Born: April 14th, 1927. Died: October 19th, 2017

Mick Grimes: rejected bitterness following the Omagh bombing in 1998.

Mick Grimes: rejected bitterness following the Omagh bombing in 1998.


Mick Grimes from Beragh, Co Tyrone, who has died at the age of 90, lost three generations of his family in the Omagh bombing of August 15th, 1998; his wife, his daughter, his grand-daughter and his daughter’s unborn twins. In his suffering he showed great strength of character. Despite such terrible loss, he rejected bitterness. “I can’t carry hatred for anyone,” he said. “It would hurt yourself.”

His qualities came to national attention when he appeared on the Late Late Show after the bombing. Bob Geldof ranted against the bombers and said: “May they rot in hell.” Grimes rebuked him, saying such talk had brought us to where we were. Because of his calmness and authority nobody challenged him. In the difficult time after the bombing he was a calming influence among the victims and wider community. His stance meant he refused to take part in the civil action taken by some families against the alleged bombers.

Unfortunately, only tragedy brought his qualities to wider attention. In his home area he was a bridge-builder, involved in cross-community work for many years.

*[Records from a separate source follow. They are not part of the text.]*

(* ===== verification/Sigsys.v ===== *)
(** * System calls that an outer policy rejects (src/tracee/seccomp.c, src/tracee/statx.c)

    Android's policy kills the obsolete system calls with SIGSYS: they are replaced
    by the call that stands for them, restarted at the trap instruction, or their
    result is computed at once.  statx(2) is emulated with stat(2). *)

From S2P Require Import Prelude Mem Memory Paths Binding ProcLinks Canon Lookup Sysnum Regs Translate SysArgs Mounts Netlink Enter Sockets.

(** ** Data *)

Definition AT_REMOVEDIR := 0x200.
Definition SIGCHLD := 17.
Definition TMPFS_MAGIC := 0x01021994.
Definition EOVERFLOW := 75.

(** struct stat: a time is a number of seconds and of nanoseconds. *)
Record HostStat := mkStat {
  st_mode : Z; st_nlink : Z; st_uid : Z; st_gid : Z; st_rdev : Z; st_ino : Z; st_size : Z; st_blksize : Z; st_blocks : Z;
  st_atim : Z * Z; st_mtim : Z * Z; st_ctim : Z * Z
}.

(** struct statfs64. *)
Record HostStatfs := mkStatfs {
  f_type : Z; f_bsize : Z; f_blocks : Z; f_bfree : Z; f_bavail : Z; f_files : Z; f_ffree : Z; f_fsid : Z;
  f_namelen : Z; f_frsize : Z; f_flags : Z
}.

(** struct statx_syscall_state: what the extensions are given. *)
Record StatxState := mkStatx { host_path : cstr; statx_buf : list Z; updated_stats : bool }.

(** What the host answers, and the extensions. *)
Class StatHost (W : Type) := {
  stat : W -> cstr -> status HostStat;
  lstat_all : W -> cstr -> status HostStat;
  statfs64 : W -> cstr -> status HostStatfs;
  getpgid : W -> Z;
  getresuid : W -> status (Z * Z * Z);
  getresgid : W -> status (Z * Z * Z);
  time : W -> Z
}.
Class SigsysEvents (W Mem : Type) := {
  notify_SIGSYS_OCC : HM W Mem Z;
  notify_STATX_SYSCALL : StatxState -> HM W Mem StatxState;
  proc_isolation_statx_is_host_proc_path : HM W Mem bool
}.
(** The registers given to the kernel. *)
Class RegisterKernel (W : Type) := { ptrace_regs : W -> PtraceRequest -> W * option Z }.

(** ** statx(2) *)

Definition STATX_TYPE := 0x1.
Definition STATX_MODE := 0x2.
Definition STATX_NLINK := 0x4.
Definition STATX_UID := 0x8.
Definition STATX_GID := 0x10.
Definition STATX_ATIME := 0x20.
Definition STATX_MTIME := 0x40.
Definition STATX_CTIME := 0x80.
Definition STATX_INO := 0x100.
Definition STATX_SIZE := 0x200.
Definition STATX_BLOCKS := 0x400.
Definition STATX_BTIME := 0x800.
Definition STATX_ALL : Z :=
  fold_right Z.lor 0 [STATX_TYPE; STATX_MODE; STATX_NLINK; STATX_UID; STATX_GID; STATX_ATIME; STATX_MTIME; STATX_CTIME; STATX_INO;
                      STATX_SIZE; STATX_BLOCKS; STATX_BTIME].
Definition sizeof_statx := 256.
(* ===== verification/Exit.v ===== *)
(** * The exit of system calls (src/syscall/exit.c, src/syscall/rlimit.c)

    translate_syscall_exit(): what PRoot does to the results of each system call
    before the tracee sees them.  The paths and the addresses the kernel gives are
    detranslated, the current directory follows a rename, the results of what PRoot
    emulates are put. *)

From S2P Require Import Prelude Mem Memory Paths Binding ProcLinks Canon Lookup Sysnum Regs Translate SysArgs Mounts Netlink Enter Sockets Sigsys.

(** ** Data *)

Definition AT_NULL := 0.
Definition AT_EXECFN := 31.
Definition RLIMIT_STACK := 3.
Definition RLIM_INFINITY := 2 ^ 64 - 1.
Definition EOPNOTSUPP := 95.

(** The notifications, and the other files of the directory.  The extension that is
    told of a link of /proc/<pid>/fd gives a status that is null, or an error, and
    may give another path; translate_wait_exit() is not called when the kernel
    waits, the answer is then [None]. *)
Class ExitServices (W Mem : Type) := {
  notify_SYSCALL_EXIT_START : HM W Mem Z;
  notify_SYSCALL_EXIT_END : HM W Mem Z;
  notify_READLINK_PROC_FD : Z -> Z -> cstr -> HM W Mem (option cstr);
  translate_brk_exit : HM W Mem unit;
  translate_execve_exit : HM W Mem unit;
  translate_ptrace_exit : HM W Mem Z;
  translate_wait_exit : HM W Mem (option Z)
}.

(** The limit of the stack of PRoot itself. *)
Class RlimitHost (W : Type) := {
  stack_limit : W -> option Z;
  set_stack_limit : W -> Z -> W
}.

(** How a handler ends: its status is the result, or the result is left.  A failure
    is a negated status. *)
Inductive ExitEnd := Result (status : Z) | Finished.

Section Exit.

Context {W Mem : Type} {TM : TraceeMemory Mem} {TS : TraceeStrings Mem}.
Context {K : Kernel W} {E : Extensions W} {V : PathEvents W} {N : PathPolicy W}.
Context {SH : StatHost W} {SE : SigsysEvents W Mem} {RK : RegisterKernel W}.
Context {ES : ExitServices W Mem} {RH : RlimitHost W}.

Abbreviation H A := (HM W Mem A).

Definition finished (m : H unit) : H ExitEnd := do$ _ := m in hret Finished.
Definition quiet (m : H unit) : H unit := do$ _ := hattempt m in hret ().
Definition failed_call (result : Z) : bool := sgn 32 result <? 0.

(** read_path() *)
Definition read_path (a : Z) : H cstr :=
  do$ path := hget (fun x => read_string (x_mem x) (x_me x) a PATH_MAX) in
  match path with
  | inr e => hfail e
  | inl path => if PATH_MAX <=? zlen path + 1 then hfail ENAMETOOLONG else hret path
  end.

Definition detranslate (path : cstr) (referrer : option cstr) : M W (Z * cstr) :=
  do! v := get view in
  do! f := get fs in
  lift (detranslate_path v f path referrer).

(** ** Paths *)

Definition exit_getcwd : H ExitEnd :=
  do$ size := peek ORIGINAL SYSARG_2 in
  if size =? 0 then hfail EINVAL
  else
    do$ regs := hget x_regs in
    do$ _ := on_path (translate_path regs AT_FDCWD (bs ".") false) in
    do$ cwd := hget (fun x => cwd (fs (x_path x))) in
    let new_size := zlen cwd + 1 in
    if size <? new_size then hfail ERANGE
    else
      do$ output := peek ORIGINAL SYSARG_1 in
      do$ e := poke_data output (cwd ++ [0]) in
      match e with Some e => hfail e | None => hret (Result new_size) end.

(** The current directory after the rename of a path into another one. *)
Definition renamed_cwd (old_path new_path cwd : cstr) : res cstr :=
  match substitute_path_prefix cwd (length old_path) new_path (length new_path) with
  | Ok p => Ok p
  | Err _ => Ok cwd
  | Stuck w => Stuck w
  end.

Definition exit_rename (syscall_number : Sysnum) (syscall_result : Z) : H ExitEnd :=
  if failed_call syscall_result then hret Finished
  else
    let '(old_reg, new_reg) := if syscall_number =? PR_rename then (SYSARG_1, SYSARG_2) else (SYSARG_2, SYSARG_4) in
    do$ old_addr := peek MODIFIED old_reg in
    do$ old_path := read_path old_addr in
    do$ (_, old_path) := on_path (detranslate old_path None) in
    do$ cwd := hget (fun x => cwd (fs (x_path x))) in
    do$ comparison := hlift (compare_paths old_path cwd) in
    if negb (bool_decide (comparison = PATH1_IS_PREFIX) || bool_decide (comparison = PATHS_ARE_EQUAL)) then hret (Result 0)
    else
      do$ new_addr := peek MODIFIED new_reg in
      do$ new_path := read_path new_addr in
      do$ (_, new_path) := on_path (detranslate new_path None) in
      if PATH_MAX <=? zlen cwd then hret (Result 0)
      else
        do$ cwd := hlift (renamed_cwd old_path new_path cwd) in
        do$ _ := on_path (set_cwd cwd) in
        hret (Result 0).

(** ** readlink(2) *)

(** %d of sscanf(): the number and the rest. *)
Definition scan_number (s : cstr) : option (Z * cstr) :=
  let s := snd (span is_space s) in
  let '(sign, s) := match s with
                    | c :: s' => if c =? 45 then (-1, s') else if c =? 43 then (1, s') else (1, s)
                    | [] => (1, [])
                    end in
  let '(digits, s) := span is_digit s in
  match digits with [] => None | _ => Some (sgn 32 (sign * undigits 0 digits), s) end.

(** "/proc/%d/fd/%d", and nothing after. *)
Definition proc_fd_of (referer : cstr) : option (Z * Z) :=
  match after_prefix (bs "/proc/") referer with
  | None => None
  | Some s =>
      match scan_number s with
      | None => None
      | Some (pid, s) =>
          match after_prefix (bs "/fd/") s with
          | None => None
          | Some s =>
              match scan_number s with
              | Some (fd, []) => if 0 <=? fd then Some (pid, fd) else None
              | _ => None
              end
          end
      end
  end.

(** The path of the link that was read, and the descriptor it is the one of. *)
Definition referer_of (syscall_number : Sysnum) (path : cstr) : H (cstr * option (Z * Z)) :=
  if str_eqb path [] then
    if syscall_number =? PR_readlink then hfail EBADF
    else
      do$ dirfd := peek_int ORIGINAL SYSARG_1 in
      do$ p := on_path (do! v := get view in readlink_proc_pid_fd (pid v) dirfd) in
      hret (p, None)
  else hret (path, proc_fd_of path).

(** The content of the link, read again when it fills the buffer of the tracee. *)
Definition full_content (old_size max_size : Z) (referer referee : cstr) : M W cstr :=
  if old_size =? max_size then
    do! w := get world in
    ret (match readlink w referer with
         | inl full => if str_eqb full [] then referee else take (Z.to_nat (PATH_MAX - 1)) full
         | inr _ => referee
         end)
  else ret referee.

(** The size of the result with its terminator, null when it is left, and its path.
    The status of the notification replaces the one of detranslate_path(). *)
Definition detranslated_link (fd : option (Z * Z)) (referer referee : cstr) : H (Z * cstr) :=
  do$ (status, referee) := on_path (detranslate referee (Some referer)) in
  match fd with
  | None => hret (status, referee)
  | Some (pid, fd) =>
      do$ substituted := notify_READLINK_PROC_FD pid fd referee in
      match substituted with
      | None => hret (0, referee)
      | Some referee => hret (zlen referee + 1, referee)
      end
  end.

(** The link read at [output], whose path is at [input], is detranslated in place. *)
Definition detranslate_link (syscall_number : Sysnum) (old_size output max_size input : Z) : H ExitEnd :=
  if max_size =? 0 then hfail EINVAL
  else
    do$ data := peek_data output old_size in
    match data with
    | inr e => hfail e
    | inl data =>
        if PATH_MAX <=? old_size then hlift (Stuck OutOfBounds)
        else
          do$ path := read_path input in
          do$ (referer, fd) := referer_of syscall_number path in
          do$ referee := on_path (full_content old_size max_size referer (until_nul (Z.to_nat old_size) data)) in
          do$ (status, referee) := detranslated_link fd referer referee in
          if status =? 0 then hret Finished
          else
            let '(new_size, written) := if status <? max_size then (status - 1, status) else (max_size, max_size) in
            do$ e := poke_data output (take (Z.to_nat written) (referee ++ [0])) in
            match e with Some e => hfail e | None => hret (Result new_size) end
    end.

Definition exit_readlink (syscall_number : Sysnum) (syscall_result : Z) : H ExitEnd :=
  if failed_call syscall_result then hret Finished
  else
    let '(out_reg, size_reg, in_reg) :=
      if syscall_number =? PR_readlink then (SYSARG_2, SYSARG_3, SYSARG_1) else (SYSARG_3, SYSARG_4, SYSARG_2) in
    do$ output := peek ORIGINAL out_reg in
    do$ size := peek ORIGINAL size_reg in
    do$ input := peek MODIFIED in_reg in
    detranslate_link syscall_number syscall_result output (Z.min size PATH_MAX) input.

(** /dev/shm is said to be a tmpfs. *)
Definition exit_statfs (syscall_number : Sysnum) (syscall_result : Z) : H ExitEnd :=
  if negb (syscall_result =? 0) then hret Finished
  else
    do$ regs := hget x_regs in
    do$ devshm_path := on_path (attempt (translate_path regs AT_FDCWD (bs "/dev/shm") true)) in
    match devshm_path with
    | inr _ => hret Finished
    | inl devshm_path =>
        do$ addr := peek MODIFIED SYSARG_1 in
        do$ statfs_path := hattempt (read_path addr) in
        match statfs_path with
        | inr _ => hret Finished
        | inl statfs_path =>
            do$ comparison := hlift (compare_paths devshm_path statfs_path) in
            if bool_decide (comparison = PATHS_ARE_EQUAL) || bool_decide (comparison = PATH1_IS_PREFIX) then
              do$ stat_addr := peek ORIGINAL (if syscall_number =? PR_statfs64 then SYSARG_3 else SYSARG_2) in
              do$ _ := poke_data stat_addr (to_le 4 TMPFS_MAGIC) in
              hret Finished
            else hret Finished
        end
    end.

(** ** Sockets *)

Definition retry_enosys (syscall_result : Z) (k : H ExitEnd) : H ExitEnd :=
  if sgn 32 syscall_result =? - ENOSYS then finished fix_and_restart_enosys_syscall else k.

Definition exit_sockname (syscall_number : Sysnum) (syscall_result : Z) : H ExitEnd :=
  do$ sock_addr := peek ORIGINAL SYSARG_2 in
  if sysnum_in syscall_number [PR_accept; PR_accept4] && (sock_addr =? 0) then hret Finished
  else if failed_call syscall_result then hret Finished
  else
    do$ size_addr := peek MODIFIED SYSARG_3 in
    do$ max_size := peek MODIFIED SYSARG_6 in
    finished (translate_socketcall_exit sock_addr size_addr max_size).

Definition exit_sendmmsg (syscall_result : Z) : H ExitEnd :=
  do$ vector := peek ORIGINAL SYSARG_2 in
  do$ copy := peek MODIFIED SYSARG_2 in
  if (sgn 32 syscall_result <=? 0) || (copy =? vector) then hret Finished
  else finished (quiet (translate_sendmmsg_exit vector copy syscall_result)).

He established the youth club in Beragh and he was a local historian.

Grimes had a notable command of English, despite leaving school at 14 to work on the family farm. His memoir Till We Meet Again records life in Beragh from the late 19th century.

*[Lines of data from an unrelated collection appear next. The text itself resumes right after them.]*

Lemma writev_data_held chunks : forall a (x x' : State) e, writev_data a chunks x = (x', Ok e) ->
  x_regs x' = x_regs x /\ x_me x' = x_me x /\ x_path x' = x_path x
  /\ (forall b l, b + zlen l <= a \/ a + zlen (concat chunks) <= b -> holds_at (x_mem x) (x_me x) b l -> holds_at (x_mem x') (x_me x) b l)
  /\ (e = None -> chunks <> [] -> holds_at (x_mem x') (x_me x') a (concat chunks)).
Proof.
  induction chunks as [|c chunks IH]; intros a x x' e H; cbn [writev_data] in H; [by injection H as <- <-|].
  hstep H x1 e1. unfold poke_data in E. destruct (write_data _ _ _ _) as [m e2] eqn:Ew. injection E as <- <-.
  assert (Hk : forall b l, b + zlen l <= a \/ a + zlen (concat (c :: chunks)) <= b -> holds_at (x_mem x) (x_me x) b l -> holds_at m (x_me x) b l).
  { intros b l Hd Hh. eapply kept; [exact Ew|exact Hh|]. cbn [concat] in Hd. rewrite zlen_app in Hd. pose proof (zlen_nonneg (concat chunks)). lia. }
  destruct e2 as [e2|]; [by injection H as <- <-|]. destruct (IH _ _ _ _ H) as (H1 & H2 & H3 & H4 & H5). cbn [set_mem x_regs x_me x_path x_mem] in *.
  split; [done|]. split; [done|]. split; [done|]. cbn [concat]. split.
  - intros b l Hd Hh. apply H4; [|by apply Hk]. rewrite zlen_app in Hd. pose proof (zlen_nonneg c). lia.
  - intros He _. assert (Hc : holds_at (x_mem x') (x_me x') a c) by (rewrite H2; apply H4; [lia|by eapply written]).
    destruct chunks as [|c' chunks]; [by rewrite app_nil_r|]. apply holds_app. split; [done|]. by apply H5.
Qed.

Lemma layout_entries (m : Mem) i array : forall o,
  (snd (layout o array) <> [] -> holds_at m i o (concat (snd (layout o array)))) ->
  Forall2 (fun p a => match local p with Some s => holds_at m i a (s ++ [0]) | None => a = remote p end) array (fst (layout o array)).
Proof.
  induction array as [|[r [s|]] array IH]; intros o H; cbn [layout local remote] in *; [constructor|..].
  - specialize (IH (o + zlen s + 1)). destruct (layout (o + zlen s + 1) array) as [rs cs]. cbn in *. specialize (H ltac:(done)).
    destruct cs as [|c cs].
    + rewrite app_nil_r in H. constructor; [done|]. by apply IH.
    + apply holds_app in H as [H1 H2]. constructor; [done|]. apply IH. intros _. rewrite zlen_app, Z.add_assoc in H2. exact H2.
  - specialize (IH o). destruct (layout o array) as [rs cs]. cbn in *. constructor; [done|]. by apply IH.
Qed.

Lemma layout_range array : forall o, Forall2 (fun p a => match local p with Some _ => o <= a < o + zlen (concat (snd (layout o array))) | None => a = remote p end)
  array (fst (layout o array)).
Proof.
  induction array as [|[r [s|]] array IH]; intros o; cbn [layout local remote]; [constructor|..].
  - specialize (IH (o + zlen s + 1)). destruct (layout (o + zlen s + 1) array) as [rs cs]. cbn [fst snd concat] in *.
    rewrite zlen_app. pose proof (zlen_nonneg (concat cs)). assert (zlen (s ++ [0]) = zlen s + 1) by (rewrite zlen_app; done). pose proof (zlen_nonneg s).
    constructor; [cbn; lia|]. eapply Forall2_impl; [exact IH|]. intros p a. cbv beta. destruct (local p); [lia|done].
  - specialize (IH o). destruct (layout o array) as [rs cs]. cbn in *. constructor; [done|]. exact IH.
Qed.

Lemma word_bits_of (x : State) : 256 ^ word x = 2 ^ reg_bits (x_regs x) /\ 0 < word x.
Proof. unfold sizeof_word, is_32on64_mode, reg_bits. by destruct (is_aarch32 _). Qed.

Lemma sp_range (x : State) : regs_ok (x_regs x) -> 0 <= sp x < 256 ^ word x.
Proof. intros Hg. rewrite (proj1 (word_bits_of x)). by apply peek_reg_range. Qed.

(** The entries and their strings, without the null pointer that ends them. *)
Definition argv_denotes (lo : Z) (x : State) (array : ArrayOfXPointers) (strings : list cstr) : Prop :=
  exists entries last, array = entries ++ [last] /\ local last = None /\ remote last = 0
    /\ Forall2 (fun p s => denotes lo x p (Some s)) entries strings.

Lemma entries_held lo (x x2 : State) spx o n entries strings : 0 < o -> spx <= o -> lo <= spx <= sp x -> o + n <= sp x < 256 ^ word x ->
  (forall b l, clear_of_stack lo x b (zlen l) -> holds_at (x_mem x) (x_me x) b l -> holds_at (x_mem x2) (x_me x2) b l) ->
  Forall2 (fun p s => denotes lo x p (Some s)) entries strings -> forall ps,
  Forall2 (fun p b => match local p with Some s => holds_at (x_mem x2) (x_me x2) b (s ++ [0]) | None => b = remote p end) entries ps ->
  Forall2 (fun p b => match local p with Some _ => o <= b < o + n | None => b = remote p end) entries ps ->
  Forall2 (fun p s => 0 < p < 256 ^ word x /\ nul_free s /\ holds_at (x_mem x2) (x_me x2) p (s ++ [0]) /\ (p + (zlen s + 1) <= lo \/ spx <= p)) ps strings.
Proof.
  intros Ho Hspo Hlo Hsp Hk. induction 1 as [|p s entries strings Hps Hd IH]; intros ps He Hrg.
  { apply Forall2_nil_inv_l in He as ->. constructor. }
  apply Forall2_cons_inv_l in He as (b & ps' & Hb & He & ->). apply Forall2_cons in Hrg as [Hr Hrg]. constructor; [|by apply IH].
  unfold denotes in Hps. destruct (local p) as [s'|]; [destruct Hps as [-> Hz]; repeat (split; [done || lia|]); lia|].
  destruct Hps as (H1 & H2 & H3 & H4). subst b. split; [done|]. split; [done|]. split; [|unfold clear_of_stack in H4; lia].
  apply Hk; [|done]. by rewrite zlen_app.
Qed.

He always helped others. When he won a weekend for two in a Dublin hotel, he couldn’t face going without his late wife. Thus he raffled the break, raising £5,000 for refugees in Kosovo.

Michael Grimes was born in 1927, one of 11 children to Patrick Grimes, a farmer, and his wife Margaret (née Hepburn). He was educated at Beragh national school, then spent his working life on the family farm.

He was a man of deep Christian faith, expressed in a poem he wrote after his wife’s death:

“Yet we must tread the path we were allotted

accepting both the good times and the pain

and if we bear the cross we are asked to carry

in God’s good time I know we’ll meet again.”

He is survived by his daughter Mary (Brogan): sons Patrick, Timothy, Finbarr, Martin, Fearghal, Declan, Niall, Damian and Aodhán: sister Rita (McGuire): and brothers Brian and John. He was predeceased by his wife, Mary; daughter, Avril (Monaghan); and grand-daughter Maura (Monaghan).